A ribosome binding site, or ribosomal binding site (RBS), is a sequence of nucleotides upstream of the start codon of an mRNA transcript that is responsible for the recruitment of a ribosome during the initiation of translation. Mostly, RBS refers to bacterial sequences, although internal ribosome entry sites (IRES) have been described in mRNAs of eukaryotic cells or viruses that infect eukaryotes. Ribosome recruitment in eukaryotes is generally mediated by the 5' cap present on eukaryotic mRNAs.
The RBS in prokaryotes is a region upstream of the start codon. This region of the mRNA has the consensus 5'-AGGAGG-3', also called the Shine-Dalgarno (SD) sequence.[1] The complementary sequence (CCUCCU), called the anti-Shine-Dalgarno (ASD) is contained in the 3’ end of the 16S region of the smaller (30S) ribosomal subunit. Upon encountering the Shine-Dalgarno sequence, the ASD of the ribosome base pairs with it, after which translation is initiated.[2]
Variations of the 5'-AGGAGG-3' sequence have been found in Archaea as highly conserved 5′-GGTG-3′ regions, 5 basepairs upstream of the start site. Additionally, some bacterial initiation regions, such as rpsA in E.coli completely lack identifiable SD sequences.[3]
Prokaryotic ribosomes begin translation of the mRNA transcript while DNA is still being transcribed. Thus translation and transcription are parallel processes. Bacterial mRNA are usually polycistronic and contain multiple ribosome binding sites. Translation initiation is the most highly regulated step of protein synthesis in prokaryotes.[4]
The rate of translation depends on two factors:
The RBS sequence affects both of these factors.
The ribosomal protein S1 binds to adenine sequences upstream of the RBS. Increasing the concentration of adenine upstream of the RBS will increase the rate of ribosome recruitment.
The level of complementarity of the mRNA SD sequence to the ribosomal ASD greatly affects the efficiency of translation initiation. Richer complementarity results in higher initiation efficiency.[5] It is worth noting that this only holds up to a certain point - having too rich of a complementarity is known to paradoxically decrease the rate of translation as the ribosome then happens to be bound too tightly to proceed downstream.
The optimal distance between the RBS and the start codon is variable - it depends on the portion of the SD sequence encoded in the actual RBS and its distance to the start site of a consensus SD sequence. Optimal spacing increases the rate of translation initiation once a ribosome has been bound. The composition of nucleotides in the spacer region itself was also found to affect the rate of translation initiation in one study.[6]
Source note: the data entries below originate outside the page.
(* ===== verification/ConsoleIn.v ===== *)
(** * The input buffer and the keyboard of console.c

    Specification of the input half of Console.v.  The circular buffer
    represents a queue of at most 511 characters, of which [cons_put] appends
    and [cons_getc] takes; the scan codes of the keyboard are decoded by a
    state machine over the modifier keys.  The devices are described by the
    laws of [InputLaws]: bytes wait at the keyboard and at the serial port,
    the status ports tell whether there are any and the data ports read them. *)

From stdpp Require Import base list numbers.
From S2P Require Import Prelude Console ConsoleOut.

(** ** The circular buffer as a queue *)

Definition count (r w : Z) : nat := Z.to_nat ((w - r) mod CONSBUFSIZE).
Definition slot (b : list Z) (i : Z) : Z := default 0 (b !! Z.to_nat (i mod CONSBUFSIZE)).
Definition queue (b : list Z) (r w : Z) : list Z := (λ i : nat, slot b (r + Z.of_nat i)) <$> seq 0 (count r w).

Definition index (i : Z) : Z := if u32 (i + 1) =? CONSBUFSIZE then 0 else u32 (i + 1).

Record ring_wf (b : list Z) (r w : Z) : Prop := {
  ring_len : zlen b = CONSBUFSIZE;
  ring_r : 0 ≤ r < CONSBUFSIZE;
  ring_w : 0 ≤ w < CONSBUFSIZE
}.

Definition ring_ok {D} (s : console D) : Prop := ring_wf (cons_buf s) (rpos s) (wpos s).
Definition pending {D} (s : console D) : list Z := queue (cons_buf s) (rpos s) (wpos s).

Lemma index_mod i : 0 ≤ i < CONSBUFSIZE → index i = (i + 1) mod CONSBUFSIZE ∧ 0 ≤ index i < CONSBUFSIZE.
Proof.
  unfold index, CONSBUFSIZE. intros Hi. rewrite u32_small by lia.
  destruct (Z.eqb_spec (i + 1) 512) as [E|E]; [by rewrite E|].
  rewrite Z.mod_small by lia. lia.
Qed.

Lemma queue_count_range r w : (count r w < 512)%nat.
Proof. unfold count, CONSBUFSIZE. pose proof (Z.mod_pos_bound (w - r) 512). lia. Qed.

Lemma length_queue b r w : length (queue b r w) = count r w.
Proof. unfold queue. by rewrite length_fmap, length_seq. Qed.

Lemma mod_add_count r w : 0 ≤ w < CONSBUFSIZE → (r + Z.of_nat (count r w)) mod CONSBUFSIZE = w.
Proof.
  unfold count, CONSBUFSIZE. intros Hw. rewrite Z2Nat.id by (apply Z.mod_pos_bound; lia).
  rewrite Z.add_mod_idemp_r by lia. replace (r + (w - r)) with w by lia. by apply Z.mod_small.
Qed.

Lemma mod_sub_neq r i n : (i < n)%nat → (n < 512)%nat → (r + Z.of_nat i) mod CONSBUFSIZE ≠ (r + Z.of_nat n) mod CONSBUFSIZE.
Proof.
  unfold CONSBUFSIZE. intros Hi Hn E.
  pose proof (Z.div_mod (r + Z.of_nat i) 512) as H1. pose proof (Z.div_mod (r + Z.of_nat n) 512) as H2. lia.
Qed.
Secondary structures formed by the RBS can affect the translational efficiency of mRNA, generally inhibiting translation. These secondary structures are formed by H-bonding of the mRNA base pairs and are sensitive to temperature. At a higher-than-usual temperature (~42 °C), the RBS secondary structure of heat shock proteins becomes undone thus allowing ribosomes to bind and initiate translation. This mechanism allows a cell to quickly respond to an increase in temperature.
Ribosome recruitment in eukaryotes happens when eukaryote initiation factors elF4F and poly(A)-binding protein (PABP) recognize the 5' capped mRNA and recruit the 43S ribosome complex at that location.[7]
Translation initiation happens following recruitment of the ribosome, at the start codon (underlined) found within the Kozak consensus sequence ACCAUGG. Since the Kozak sequence itself is not involved in the recruitment of the ribosome, it is not considered a ribosome binding site.[8]
Eukaryotic ribosomes are known to bind to transcripts in a mechanism unlike the one involving the 5' cap, at a sequence called the internal ribosome entry site. This process is not dependent on the full set of translation initiation factors (although this depends on the specific IRES) and is commonly found in the translation of viral mRNA.[9]
The identification of RBSs is used to determine the site of translation initiation in an unannotated sequence. This is referred to as N-terminal prediction. This is especially useful when multiple start codons are situated around the potential start site of the protein coding sequence.[10] [11]
Identification of RBSs is particularly difficult, because they tend to be highly degenerated.[12] One approach to identifying RBS in E.coli is using neural networks.[13] Another approach is using the Gibbs sampling method.
The Shine-Dalgarno sequence, of the prokaryotic RBS, was discovered by John Shine and Lynn Dalgarno in 1975.[14] The Kozak consensus sequence was first identified by Marilyn Kozak in 1984[15] while she was in the Department of Biological Sciences at the University of Pittsburgh.[16]